PAT. Les instrumentalisations et les retournements des postures, des signes et des slogans victimaires font partie de ce que j’appelle depuis la fin des années 1980 la corruption idéologique de l’antiracisme, qui a donné naissance au pseudo-antiracisme, lequel s’est institutionnalisé de diverses manières. Mais ces manipulations, ces identifications abusives et ces fantasmes idéologisés montrent aussi que la figure du Juif persécuté reste le paradigme de l’humanité persécutée. Dans la concurrence des victimes, les Juifs jouent toujours le rôle du point de comparaison. Mais on passe vite de la comparaison à l’assimilation, et de celle-ci à la substitution, sur le mode : « Aujourd’hui, c’est nous les vrais Juifs. » Tous ceux qui, dans une guerre idéologique et culturelle, se catégorisent eux-mêmes comme des victimes sont portés à dénoncer leurs ennemis comme des « nazis » et à se métaphoriser eux-mêmes en tant que « Juifs ».

      Dans tous mes travaux depuis les années 1980, mon hypothèse de travail a été de considérer que le surgissement de nouvelles formes rhétoriques de la haine des Juifs n’impliquait nullement la disparition des anciennes formes. Certains thèmes d’accusation et certains stéréotypes s’effacent provisoirement tandis que d’autres persistent en se métamorphosant, comme je l’ai montré dans mon livre paru en 2020, Criminaliser les Juifs, portant sur le mythe du « meurtre rituel » et ses avatars (antijudaïsme, antisémitisme, antisionisme). Parmi les nouveaux motifs antijuifs, certains s’emboîtent dans les anciens ou entrent en synthèse avec d’autres pour inspirer des slogans. Un thème d’accusation peut apparaître dans un contexte où il reste marginal, alors qu’il peut devenir central dans un autre contexte. C’est le cas pour l’accusation de « racisme » visant les Juifs : marginale au cours des années 1930 (on la trouve par exemple chez Céline), elle est devenue centrale dans la propagande « antisioniste » contemporaine. On doit donc tenir compte des différences de focalisation. Autrement dit, le nouveau ne succède pas simplement à l’ancien, il coexiste avec lui ou se combine avec lui de diverses manières. C’est là refuser la vision d’une succession linéaire des formes historiques de la haine des Juifs. Je postule en outre qu’il n’y a pas de nouveauté absolue dans l’espace des stéréotypes négatifs et des motifs accusatoires.

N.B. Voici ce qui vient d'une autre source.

Definition HeapNumber_layout (T : Target) (L : Layout) : bool :=
  (0 <=? kTaggedSize T)
  && tagged_rep (machine_type (ForMap L))
  && MemoryRepresentation_eqb (machine_type (ForHeapNumberValue L)) kFloat64
  && (0 <=? offset (ForMap L))
  && (offset (ForMap L) + kTaggedSize T <=? offset (ForHeapNumberValue L))
  && (offset (ForHeapNumberValue L) + 8 <=? HeapNumber_kSize L).

(** The BigInt header: map, bit field, optional padding, then the digits; the
    sign in bit 0 of the bit field and the length from bit 1 on, as in
    [src/objects/bigint.h]. *)
Definition BigInt_layout (T : Target) (L : Layout) : bool :=
  (0 <=? kTaggedSize T)
  && tagged_rep (machine_type (ForMap L))
  && MemoryRepresentation_eqb (machine_type (ForBigIntBitfield L)) kUint32
  && MemoryRepresentation_eqb (machine_type (ForBigIntLeastSignificantDigit64 L)) kUint64
  && (0 <=? offset (ForMap L))
  && (offset (ForMap L) + kTaggedSize T <=? offset (ForBigIntBitfield L))
  && (offset (ForBigIntBitfield L) + 4 <=? offset (ForBigIntOptionalPadding L))
  && (offset (ForBigIntOptionalPadding L)
      + (if BigInt_HasOptionalPadding L
         then SizeInBytes T (machine_type (ForBigIntOptionalPadding L)) else 0)
      <=? BigInt_kHeaderSize L)
  && (BigInt_kHeaderSize L <=? offset (ForBigIntLeastSignificantDigit64 L))
  && (offset (ForBigIntLeastSignificantDigit64 L) + 8
      <=? BigInt_kHeaderSize L + BigInt_kDigitSize L)
  && (kShift (BigInt_SignBits L) =? 0) && (kSize (BigInt_SignBits L) =? 1)
  && (kShift (BigInt_LengthBits L) =? 1)
  && (1 <=? kSize (BigInt_LengthBits L)) && (kSize (BigInt_LengthBits L) <=? 31).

     Dans les mobilisations contemporaines dites populistes ou « anti-système », nombre de slogans sont de facture antisémite, reprenant les thèmes du Juif riche, puissant et manipulateur, dont la provenance politique est indéterminée, oscillant entre l’extrême droite nationaliste et la gauche anticapitaliste radicale. Dans les manifestations des anti-pass/anti-vax, on observe une réactivation occasionnelle des deux grands mythes antijuifs traditionnels : le mythe conspirationniste des « Juifs maîtres du monde », en train d’instaurer une « dictature sanitaire », et le mythe du Juif criminel et empoisonneur, utilisant le vaccin comme une arme létale ou intervenant pour justifier la vaccination de masse, assimilée à un empoisonnement d’inspiration génocidaire. On trouve des réinvestissements de ces deux mythes dans la rhétorique « antisioniste », mais cela n’implique nullement que ces résurgences et des reformulations partielles du vieil antisémitisme s’inscrivent dans le champ de la propagande « antisioniste » globalisée. Jusqu’à nouvel ordre, on observe des recoupements mais non pas des fusions. Tant que la main invisible d’Israël ou du « sionisme mondial » n’est pas mise en cause explicitement par les populistes « anti-système », qu’ils soit gauchistes ou droitistes, le discours de combat de ces derniers reste distinct de ceux des islamo-gauchistes « antisionistes », « islamophiles » et « islamismophiles ». C’est pourquoi je ne vois pas une convergence globale mais des interférences ou des intersections entre les manifestations de la « nouvelle judéophobie » et les mises au goût du jour de miettes de l’antisémitisme traditionnel. Les résurgences conjoncturelles du vieil antisémitisme ne doivent pas masquer l’essentiel, qui est de l’ordre de l’émergence : la radicalisation et la mondialisation de la démonologie « antisioniste ».